REQUIRED WORK >> Whenever the word "Hmeta" turns up in a line of the data below, copy that line.

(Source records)
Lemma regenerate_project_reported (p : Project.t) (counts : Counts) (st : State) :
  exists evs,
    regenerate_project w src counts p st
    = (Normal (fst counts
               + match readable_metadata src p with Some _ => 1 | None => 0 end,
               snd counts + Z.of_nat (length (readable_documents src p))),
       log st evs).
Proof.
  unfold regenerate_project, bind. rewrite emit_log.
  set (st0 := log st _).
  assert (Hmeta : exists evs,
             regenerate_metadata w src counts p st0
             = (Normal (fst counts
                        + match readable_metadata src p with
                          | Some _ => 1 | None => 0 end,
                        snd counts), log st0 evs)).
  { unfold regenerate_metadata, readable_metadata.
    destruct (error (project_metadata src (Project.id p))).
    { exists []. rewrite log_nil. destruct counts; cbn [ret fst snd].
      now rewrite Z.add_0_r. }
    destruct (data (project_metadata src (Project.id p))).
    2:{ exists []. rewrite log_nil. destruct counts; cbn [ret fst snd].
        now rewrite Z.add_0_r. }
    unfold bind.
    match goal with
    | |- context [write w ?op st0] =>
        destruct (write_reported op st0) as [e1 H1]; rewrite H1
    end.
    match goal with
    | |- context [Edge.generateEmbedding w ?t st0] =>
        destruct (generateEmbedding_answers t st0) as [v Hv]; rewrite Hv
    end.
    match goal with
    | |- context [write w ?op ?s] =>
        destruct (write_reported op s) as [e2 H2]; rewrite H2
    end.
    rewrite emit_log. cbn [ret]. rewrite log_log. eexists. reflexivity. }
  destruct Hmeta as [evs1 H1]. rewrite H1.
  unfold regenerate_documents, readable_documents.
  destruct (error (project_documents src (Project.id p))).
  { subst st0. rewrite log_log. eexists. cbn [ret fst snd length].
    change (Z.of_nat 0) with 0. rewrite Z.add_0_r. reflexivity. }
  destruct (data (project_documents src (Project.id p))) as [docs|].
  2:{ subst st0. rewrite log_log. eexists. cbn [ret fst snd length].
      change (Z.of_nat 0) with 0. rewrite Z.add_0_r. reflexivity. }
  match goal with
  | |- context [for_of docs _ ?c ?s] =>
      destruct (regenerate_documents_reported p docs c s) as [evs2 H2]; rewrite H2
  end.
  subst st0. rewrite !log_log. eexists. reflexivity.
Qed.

RESULT >>
  assert (Hmeta : exists evs,
  destruct Hmeta as [evs1 H1]. rewrite H1.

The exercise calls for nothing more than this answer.